Le Soudan du Sud a rejeté les accusations formulées par les États-Unis sur son prétendu refus de rapatrier ses ressortissants, après que Washington a suspendu la délivrance de visas aux citoyens sud-soudanais.
Dans un communiqué daté du 7 avril 2025, le ministère sud-soudanais des Affaires étrangères a contesté les propos du secrétaire d’État américain, Marco Rubio, qui, deux jours plus tôt, annonçait une mesure de rétorsion liée à « l’échec du gouvernement de transition du Soudan du Sud à accepter le retour de ses citoyens rapatriés ».
Selon les autorités de Juba, l’affaire à l’origine de cette crise diplomatique porte sur l’expulsion par les États-Unis d’un homme présenté comme un Sud-Soudanais, mais que le gouvernement identifie formellement comme congolais. « Les processus de vérification complets ont confirmé sans ambiguïté que cet individu est un national de la République démocratique du Congo », précise le ministère, évoquant l’arrivée de cet homme à l’aéroport international de Juba les 5 et 6 avril. Il s’agirait, selon la même source, de Makula Kintu, un ressortissant de la tribu Ema originaire du Nord-Kivu, né le 2 avril 1977.
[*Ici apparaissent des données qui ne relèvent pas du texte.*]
(* ===== verification/Relay.v ===== *)
(** * lib/relay.c: relays and origins

    A relay is a node that is at the same time a client of an origin server
    and a server.  What it receives of a media is put in the cache of a source
    ([quicrq_relay_consumer_cb]), from which the streams of its clients are
    fed; a media, or a pattern of urls, that is asked for and that it does not
    have is asked to the server; a media that is posted to it is posted to the
    server.  An origin does the same without a server.

    Contexts are designated by their addresses; [None] stands for undefined
    behaviour: a null or dangling pointer is followed. *)

From S2P Require Import Prelude Picosplay PicoFrames Proto Fragment PublisherContext Congestion Ack.
From S2P Require Import MsgBuffer StreamContext Warp ControlStream Connection ObjectSource Node.

Definition QUICRQ_CACHE_INITIAL_DURATION : Z := 30000000.
Definition sizeof_relay_consumer : Z := 16.
Definition sizeof_relay_ctx : Z := 168.

(** ** What a relay does of a media *)

Section cache.
Context `{Sp : Splay quicrq_cached_fragment_t quicrq_fragment_cache_node_compare} {Al : Allocator}.
Implicit Types c : quicrq_fragment_cache_t.

Definition fc_set_delete_time c time := {| fc_final_group_id := fc_final_group_id c;
  fc_final_object_id := fc_final_object_id c; fc_nb_object_received := fc_nb_object_received c;
  fc_subscribe_stream_id := fc_subscribe_stream_id c; fc_first_group_id := fc_first_group_id c;
  fc_first_object_id := fc_first_object_id c; fc_next_group_id := fc_next_group_id c;
  fc_next_object_id := fc_next_object_id c; fc_next_offset := fc_next_offset c;
  fc_highest_group_id := fc_highest_group_id c; fc_highest_object_id := fc_highest_object_id c;
  fc_fragments := fc_fragments c; fc_fragment_tree := fc_fragment_tree c;
  fc_lowest_flags := fc_lowest_flags c; fc_is_feed_closed := fc_is_feed_closed c;
  fc_cache_delete_time := time; fc_heap := fc_heap c |}.
Definition fc_set_subscribe_stream c id := {| fc_final_group_id := fc_final_group_id c;
  fc_final_object_id := fc_final_object_id c; fc_nb_object_received := fc_nb_object_received c;
  fc_subscribe_stream_id := id; fc_first_group_id := fc_first_group_id c;
  fc_first_object_id := fc_first_object_id c; fc_next_group_id := fc_next_group_id c;
  fc_next_object_id := fc_next_object_id c; fc_next_offset := fc_next_offset c;
  fc_highest_group_id := fc_highest_group_id c; fc_highest_object_id := fc_highest_object_id c;
  fc_fragments := fc_fragments c; fc_fragment_tree := fc_fragment_tree c;
  fc_lowest_flags := fc_lowest_flags c; fc_is_feed_closed := fc_is_feed_closed c;
  fc_cache_delete_time := fc_cache_delete_time c; fc_heap := fc_heap c |}.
Les autorités sud-soudanaises assurent avoir partagé des éléments probants, y compris des enregistrements vidéo, avec l’ambassade des États-Unis à Juba ainsi qu’avec le Département d’État à Washington pour appuyer leur version.
Tout en réaffirmant leur engagement à coopérer avec les États-Unis, les responsables de Juba dénoncent une mesure « disproportionnée », rappelant avoir déjà facilité le retour de 21 des 23 personnes identifiées par les services américains. « La décision américaine repose sur un cas isolé impliquant un individu qui n’est pas sud-soudanais », regrette le ministère.
Le gouvernement sud-soudanais dit maintenir sa politique d’acceptation de ses ressortissants, qu’ils reviennent volontairement ou dans le cadre de procédures d’expulsion.